Paraíso Cafajeste, uma utopia à guitarra por Royal Bermuda

Há concertos que num volume moderado nos tocam mais profundamente.

As noites de sábado, mesmo que em pleno inverno, constituem, por hábito, a dificuldade extrema de se escolher um programa que nos deixe o intelecto satisfeito, o estômago quente e a carteira saudável. Os Royal Bermuda ocuparam uma das casas do Cais do Sodré que mais promete nesse âmbito e pudemos confirmar que o Musicbox sempre tem boa escolha para a sua programação.

Não é todas as noites que se tem a oportunidade de escutar duas guitarras acústicas em sintonia acompanhadas de uma garrafa de vinho e do público sentado no chão, embrenhado no Paraíso Cafajeste que Royal Bermuda nos deram a espreitar. O testemunho de melodia versus harmonia era suavemente permutado entre cada guitarra, como que se de um truque de magia se tratasse.
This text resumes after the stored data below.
Lemma exceeds_every_server servers r d :
  request_exceeds_every_server servers r d = true ↔
  ∀ s, s ∈ servers → ¬ (r ≤ s.(sv_capacity_ram_mb) ∧ d ≤ s.(sv_capacity_disk_mb)).
Proof.
  unfold request_exceeds_every_server. rewrite negb_true_iff, <-not_true_iff_false, existsb_elem. split.
  - intros H s Hs [? ?]. apply H. exists s. split; [done|]. lia.
  - intros H (s & Hs & Hf). apply (H s Hs). lia.
Qed.

Lemma judge_not_admitted s :
  not_admitted (verdict s) = negb (server_admits_application s
    (provisioning_failed_server_handles fleet.(fl_active_incidents))).
Proof.
  unfold judge, server_admits_application. destruct (server_admission_rejection _ _); [done|].
  repeat case_match; done.
Qed.

Lemma judge_stale s : stale (verdict s) = true →
  has_fresh_metrics now s.(sv_last_health_check) cfg.(allocation_metrics_freshness_seconds) = false.
Proof. unfold judge. destruct (has_fresh_metrics _ _ _); [|done]. repeat case_match; done. Qed.

Lemma judge_overbooked s : overbooked (verdict s) = true →
  s.(sv_capacity_ram_mb) < reserved_ram (fleet.(fl_applications) s.(sv_handle)) + required.
Proof. unfold judge. repeat case_match; try done. lia. Qed.

(** An admitted server that fits and is not suitable is stale, overbooked, or
    short of observed memory with fresh metrics. *)
Lemma judge_rest s :
  not_admitted (verdict s) = false → stale (verdict s) = false → overbooked (verdict s) = false →
  (∀ n, verdict s ≠ Suitable n) → min_disk_mb ≤ s.(sv_capacity_disk_mb) →
  has_fresh_metrics now s.(sv_last_health_check) cfg.(allocation_metrics_freshness_seconds) = true ∧
  s.(sv_capacity_ram_mb) < s.(sv_used_ram_mb) + required.
Proof.
  unfold judge. repeat case_match; cbn; intros; try congruence; try lia.
  all: match goal with H : ∀ n, Suitable ?x ≠ _ |- _ => by destruct (H x) | _ => idtac end.
  split; [by apply negb_false_iff|]. lia.
Qed.
End search.

(** ** The properties *)

(** A managed server with everything this request needs, by the source's words:
    admissible, enough disk, fresh metrics, and room for the budget above the
    larger of what is reserved and what is observed in use. *)
Definition can_take (cfg : AllocatorSettings) (now : Z) (fleet : Fleet) (required min_disk_mb : Z)
    (s : Server) : Prop :=
  s ∈ fleet.(fl_servers) ∧
  server_admits_application s (provisioning_failed_server_handles fleet.(fl_active_incidents)) = true ∧
  min_disk_mb ≤ s.(sv_capacity_disk_mb) ∧
  has_fresh_metrics now s.(sv_last_health_check) cfg.(allocation_metrics_freshness_seconds) = true ∧
  Z.max (reserved_ram (fleet.(fl_applications) s.(sv_handle))) s.(sv_used_ram_mb) + required
    ≤ s.(sv_capacity_ram_mb).

Definition remaining_ram (fleet : Fleet) (s : Server) : Z :=
  s.(sv_capacity_ram_mb) -
  Z.max (reserved_ram (fleet.(fl_applications) s.(sv_handle))) s.(sv_used_ram_mb).

Lemma admits_managed s failed : server_admits_application s failed = true → s.(sv_is_managed) = true.
Proof. unfold server_admits_application, server_admission_rejection. by destruct (sv_is_managed s). Qed.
Na condição do limite de orquestração, nasceu a oportunidade de se prover uma experiência reconfortante, quase onírica, numa exploração completa do registo dinâmico da guitarra. Valiam os momentos de maior brio no virtuosismo para nos puxar pela atenção, que de vez em quando faziam soltar algumas exclamações por parte do público.

Se há experiências que roçam o bizarro por boas razões, podemos contar com este concerto como um feliz acaso. Simplesmente pela ocasião de escutarmos um bom concerto a baixos decibéis e com uma aura que permitia que o contributo acústico da sala fosse um aspecto positivo. Deu a sensação de que trouxemos o vinho para casa.